Definition - What does Computer-To-Plate (CTP) mean?
Computer-to-plate (CTP) is an imaging technology which helps to transfer a digital image generated in a computer directly to a printing plate. Before CTP, the technology used was computer-to-film (CTF), where the image output was passed to a photographic film, and the output film was then used to make the printing plate. This process is similar to darkroom photography. The CTP technology helps to eliminate all the darkroom processes, and hence is cost effective. CTP is a much faster process compared to film-based printing, so the productivity of printing increases greatly.
Techopedia explains Computer-To-Plate (CTP)
CTP technology is based on the construction of the image setter and the source of light exposed to the plate. There are three different construction types:
- Internal drum
- External drum
- Flat-bed image setter
And there are two types of light sources: ultraviolet light lamps and laser diodes. In case of laser diodes, the energy and wavelength depends upon the type of plates used in the system. It is widely used in the newspaper and magazine printing industry.

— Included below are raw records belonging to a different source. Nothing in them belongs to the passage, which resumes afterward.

(* ===== verification/AcceptanceProps.v ===== *)
(** * Accepting an offer: theorems

    When an offer can be accepted, and what an acceptance changes. *)

From stdpp Require Import base tactics sets relations gmap numbers strings list.
From S2P Require Import Prelude Js Enums EventStore Service Mandate Loan.
Local Open Scope string_scope.
Local Open Scope Z_scope.

Lemma guard_then {A} c code text (r : result A) a : (guard c code text ;; r) = Ok a <-> c = false /\ r = Ok a.
Proof. unfold guard. destruct c; cbn; [|by intuition]. split; [done|by intros [? _]]. Qed.

Section acceptance.
Context `{Platform}.

(** ** The offer *)

Lemma accept_inv offer h t id now offer' :
  acceptCreditOffer offer h t id now = Ok offer' ->
  HASH_PATTERN h = true /\ HASH_PATTERN t = true /\ of_status offer = CreditOfferStatus_OFFERED /\
  from_date now (of_validUntil offer) = false /\ of_creditOfferHash offer = h /\ of_termsHash offer = t /\
  of_status offer' = CreditOfferStatus_ACCEPTED.
Proof.
  unfold acceptCreditOffer, assertHash, assertNonEmptyString. rewrite !guard_then, !orb_false_iff, !negb_false_iff.
  rewrite bool_decide_eq_true, !String.eqb_eq. intros (H1 & H2 & _ & H3 & H4 & [H5 H6] & [= <-]). done.
Qed.

(** C29: an offer is accepted only while it stands and is not expired, under the
    exact hashes of the offer and its terms, and only once: no second acceptance
    of an accepted offer goes through, whatever it is given.  The acceptance
    changes the status and the acceptance fields only. *)
Theorem offer_accepted_once offer h t id now offer' :
  acceptCreditOffer offer h t id now = Ok offer' ->
  of_status offer = CreditOfferStatus_OFFERED /\ from_date now (of_validUntil offer) = false /\
  of_creditOfferHash offer = h /\ of_termsHash offer = t /\ HASH_PATTERN h = true /\ HASH_PATTERN t = true /\
  offer' = MkCreditOffer (of_schemaVersion offer) (of_creditOfferId offer) h t (of_creditIntentId offer) (of_riskDecisionId offer)
    (of_subjectId offer) (of_assetId offer) (of_approvedPrincipalMinor offer) (of_annualRateBps offer) (of_originationFeeMinor offer)
    (of_repaymentFrequency offer) (of_installmentCount offer) (of_firstPaymentAt offer) (of_maturityAt offer) (of_validUntil offer)
    (of_reasonCodes offer) (of_disclosureRef offer) CreditOfferStatus_ACCEPTED (Some id) (Some now) (of_createdAt offer) now (of_sandboxOnly offer) (of_productionFundsApproved offer) /\
  forall h2 t2 id2 now2, is_ok (acceptCreditOffer offer' h2 t2 id2 now2) = false.
Proof.
  intros E. destruct (accept_inv _ _ _ _ _ _ E) as (H1 & H2 & H3 & H4 & H5 & H6 & H7). split_and!; try done.
  - unfold acceptCreditOffer in E. rewrite !bind_Ok in E. revert E. unfold assertHash, assertNonEmptyString.
    intros (? & _ & E). repeat (apply bind_Ok in E as (? & _ & E)). injection E as <-. by rewrite H5, H6.
  - intros h2 t2 id2 now2. destruct (acceptCreditOffer offer' h2 t2 id2 now2) as [o|] eqn:E2; [|done].
    apply accept_inv in E2 as (_ & _ & E2 & _). congruence.
Qed.
End acceptance.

CTP has multiple advantages over the other conventional printing processes. The biggest advantage is removing the film generation and chemical usage layer. CTP improves the quality of output as the intermediate films used in other methods can potentially have scratches or other issues. However, there are some disadvantages in the CTP process, the biggest being that the image must always be in the digital format, and if any correction is needed, a completely new plate needs to be created. But overall, CTP is preferred for its faster process and cost-effective nature.